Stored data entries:
================================

(** What the counters say about the evaluations seen so far. *)
Record tracks (triggerCount recoveryCount : Z) (es : list Evaluation) (s : Snapshot) : Prop := {
  tr_wf : wf_snapshot triggerCount recoveryCount s;
  tr_breach : ends_with (BreachCount s) Breaching es;
  tr_recovered : snap_State s = RECOVERED -> BreachCount s = 0;
  tr_recovery : snap_State s <> RECOVERED -> ends_with (RecoveryCount s) Recovering es;
  tr_idle : snap_State s = OK \/ snap_State s = PENDING -> RecoveryCount s = 0;
  tr_bound : BreachCount s <= Z.of_nat (length es) /\ RecoveryCount s <= Z.of_nat (length es) /\
             NoDataCount s <= Z.of_nat (length es);
}.

#[export] Hint Resolve ends_with_0 ends_with_snoc : monitor.

Lemma Step_tracks tc rc es s e :
  tc < 2 ^ 62 -> rc < 2 ^ 62 -> Z.of_nat (length es) < 2 ^ 62 ->
  tracks tc rc es s -> tracks tc rc (es ++ [e]) (Step s e tc rc).
Proof.
  intros Htc Hrc Hlen [Hwf Hb Hrec Hr Hidle Hbound].
  assert (countable tc rc s) as Hc by (unfold countable; lia).
  pose proof (Step_wf tc rc s e Hwf Hc) as Hwf'.
  destruct s as [state before breach recovery nodata], Hwf, Hc as (?&?&?&?&?); simpl in *.
  split; [done|..]; clear Hwf'; rewrite ?length_app; simpl;
    destruct e; step_cases; rewrite ?incr_id in * by lia; simpl; intros;
    rewrite ?Nat2Z.inj_add; try done; try lia; try congruence; auto with monitor;
    try (rewrite ?Hrec, ?Hidle by auto; auto with monitor; done);
    try (destruct wf_no_data_zero0 as [-> ->]; auto with monitor; done);
    try (destruct_or!; congruence).
  apply ends_with_weaken with (breach + 1); auto with monitor lia.
Qed.

Lemma run_tracks tc rc es :
  tc < 2 ^ 62 -> rc < 2 ^ 62 -> Z.of_nat (length es) < 2 ^ 62 ->
  tracks tc rc es (run tc rc InitialSnapshot es).
Proof.
  intros Htc Hrc. induction es as [|e es IH] using rev_ind; intros Hlen.
  { split; simpl; auto using wf_initial with monitor; try lia; done. }
  rewrite run_snoc. rewrite length_app in Hlen. apply Step_tracks; try done; [|apply IH]; lia.
Qed.

(** * The life cycle *)

(** The edges of the alert life cycle: what an evaluation may do to a state that
    is not suspended for missing data. *)
Inductive active_edge : State -> Evaluation -> State -> Prop :=
  | edge_wait s : s = OK \/ s = PENDING \/ s = RECOVERED -> active_edge s Breaching PENDING
  | edge_fire s : s = OK \/ s = PENDING \/ s = RECOVERED -> active_edge s Breaching FIRING
  | edge_update : active_edge FIRING Breaching FIRING
  | edge_calm s e : e = Recovering \/ e = Stable -> s <> PENDING -> active_edge s e s
  | edge_withdraw e : e = Recovering \/ e = Stable -> active_edge PENDING e OK
  | edge_recover : active_edge FIRING Recovering RECOVERED
  | edge_hold s e : e = Missing \/ e = MissingIgnored -> active_edge s e s.

(** The same for a snapshot, with suspension: missing data suspends a state that
    is not final, and the first value resumes the suspended state. *)
Inductive lifecycle : State * State -> Evaluation -> State * State -> Prop :=
  | life_active s e s' :
      s <> NO_DATA -> active_edge s e s' -> lifecycle (s, NoState) e (s', NoState)
  | life_suspend s :
      resumable s -> lifecycle (s, NoState) Missing (NO_DATA, s)
  | life_suspended s e :
      e = Missing \/ e = MissingIgnored -> lifecycle (NO_DATA, s) e (NO_DATA, s)
  | life_resume s e :
      e <> Missing -> e <> MissingIgnored -> lifecycle (NO_DATA, s) e (s, NoState).

(** What the life cycle needs of a snapshot: the part of [wf_snapshot] that does
    not depend on the counts of the rule. *)
Definition shaped (s : Snapshot) : Prop :=
  snap_State s <> NoState /\ (snap_State s = NO_DATA -> resumable (StateBeforeNoData s)) /\
  (snap_State s <> NO_DATA -> StateBeforeNoData s = NoState).

Lemma shaped_lifecycle tc rc s e :
  shaped s ->
  lifecycle (snap_State s, StateBeforeNoData s) e
    (snap_State (Step s e tc rc), StateBeforeNoData (Step s e tc rc)).
Proof.
  destruct s as [state before breach recovery nodata]. intros (Hs & Hb & Hnb); simpl in *.
  destruct (decide (state = NO_DATA)) as [->|Hn].
  - destruct e; step_cases; try done; constructor; auto; congruence.
  - rewrite (Hnb Hn). clear Hb Hnb.
    destruct e; step_cases; try (apply life_active; [done|]);
      try (constructor; unfold resumable; auto; congruence);
      try (destruct state; try done; constructor; unfold resumable; auto; congruence).
Qed.

Lemma wf_shaped tc rc s : wf_snapshot tc rc s -> shaped s.
Proof. by intros []. Qed.

Lemma Step_lifecycle tc rc s e :
  wf_snapshot tc rc s ->
  lifecycle (snap_State s, StateBeforeNoData s) e
    (snap_State (Step s e tc rc), StateBeforeNoData (Step s e tc rc)).
Proof. intros H. by eapply shaped_lifecycle, wf_shaped. Qed.

(** What the events of a transition along the life cycle say about it. *)
Definition events_describe (before after : State) : Prop :=
  (EventFired ∈ StateEvents before after <->
     after = FIRING /\ before <> FIRING /\ before <> NO_DATA) /\
  (EventRecovered ∈ StateEvents before after <-> before = FIRING /\ after = RECOVERED) /\
  (EventNoDataEntered ∈ StateEvents before after <-> before <> NO_DATA /\ after = NO_DATA) /\
  (EventNoDataExited ∈ StateEvents before after <-> before = NO_DATA /\ after <> NO_DATA) /\
  (EventUpdated ∈ StateEvents before after <-> before = FIRING /\ after = FIRING) /\
  (length (StateEvents before after) <= 1)%nat.

Lemma events_describe_or before after :
  events_describe before after \/
  after = RECOVERED /\ before <> RECOVERED /\ before <> FIRING.
Proof.
  unfold events_describe.
  destruct before, after;
    match goal with |- context [StateEvents ?a ?b] =>
      let v := eval vm_compute in (StateEvents a b) in change (StateEvents a b) with v end;
    first [ left; split_and!; rewrite ?list_elem_of_singleton, ?elem_of_nil; simpl;
            try lia; intuition congruence
          | right; split_and!; congruence ].
Qed.

Lemma Step_events tc rc s e :
  wf_snapshot tc rc s -> events_describe (snap_State s) (snap_State (Step s e tc rc)).
Proof.
  intros Hwf. destruct (events_describe_or (snap_State s) (snap_State (Step s e tc rc)))
    as [?|(Ha&Hb&Hc)]; [done|exfalso].
  pose proof (Step_lifecycle tc rc s e Hwf) as Hl. rewrite Ha in Hl.
  inversion Hl as [? ? ? Hn He| | |? ? H1 H2]; subst.
  - inversion He; congruence.
  - destruct (wf_before _ _ _ Hwf) as [Hr|[Hr|Hr]]; congruence.
Qed.

(** * Bursts of one evaluation *)

(** While the breach count is below the limit, [n] breaches add [n] to it. *)
Lemma run_breaching tc rc s n :
  (snap_State s = OK \/ snap_State s = PENDING \/ snap_State s = RECOVERED) ->
  0 <= BreachCount s -> BreachCount s + Z.of_nat n < 2 ^ 62 -> (0 < n)%nat ->
  BreachCount s + Z.of_nat n <= Z.max (BreachCount s + 1) tc ->
  run tc rc s (replicate n Breaching) =
  MkSnapshot (if tc <=? BreachCount s + Z.of_nat n then FIRING else PENDING)
    (StateBeforeNoData s) (BreachCount s + Z.of_nat n) 0 0.
Proof.
  revert s. induction n as [|n IH]; intros s Hs Hb Hlt Hn Htc; [lia|].
  change (run tc rc s (replicate (S n) Breaching))
    with (run tc rc (Step s Breaching tc rc) (replicate n Breaching)).
  destruct s as [state before breach recovery nodata]; cbn [snap_State BreachCount StateBeforeNoData] in *.
  assert (Step (MkSnapshot state before breach recovery nodata) Breaching tc rc =
          MkSnapshot (if tc <=? breach + 1 then FIRING else PENDING) before (breach + 1) 0 0) as ->.
  { destruct Hs as [->|[->| ->]]; simpl; by rewrite incr_id by lia. }
  destruct n as [|n]; [done|].
  rewrite (proj2 (Z.leb_gt tc (breach + 1))) by lia.
  rewrite IH; cbn [snap_State BreachCount StateBeforeNoData]; auto; try lia.
  by replace (breach + 1 + Z.of_nat (S n)) with (breach + Z.of_nat (S (S n))) by lia.
Qed.

Lemma run_breaching_firing tc rc s n :
  snap_State s = FIRING -> NoDataCount s = 0 -> RecoveryCount s = 0 ->
  run tc rc s (replicate n Breaching) = s.
Proof.
  intros Hs Hn Hr. induction n as [|n IH]; [done|].
  rewrite replicate_S_end, run_snoc, IH.
  destruct s; simpl in *; by subst.
Qed.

================================

### THE PROBLEM:
Count of lines with "monitor": please work it out for the entries above and give the number by itself.

### ANSWER SECTION:
6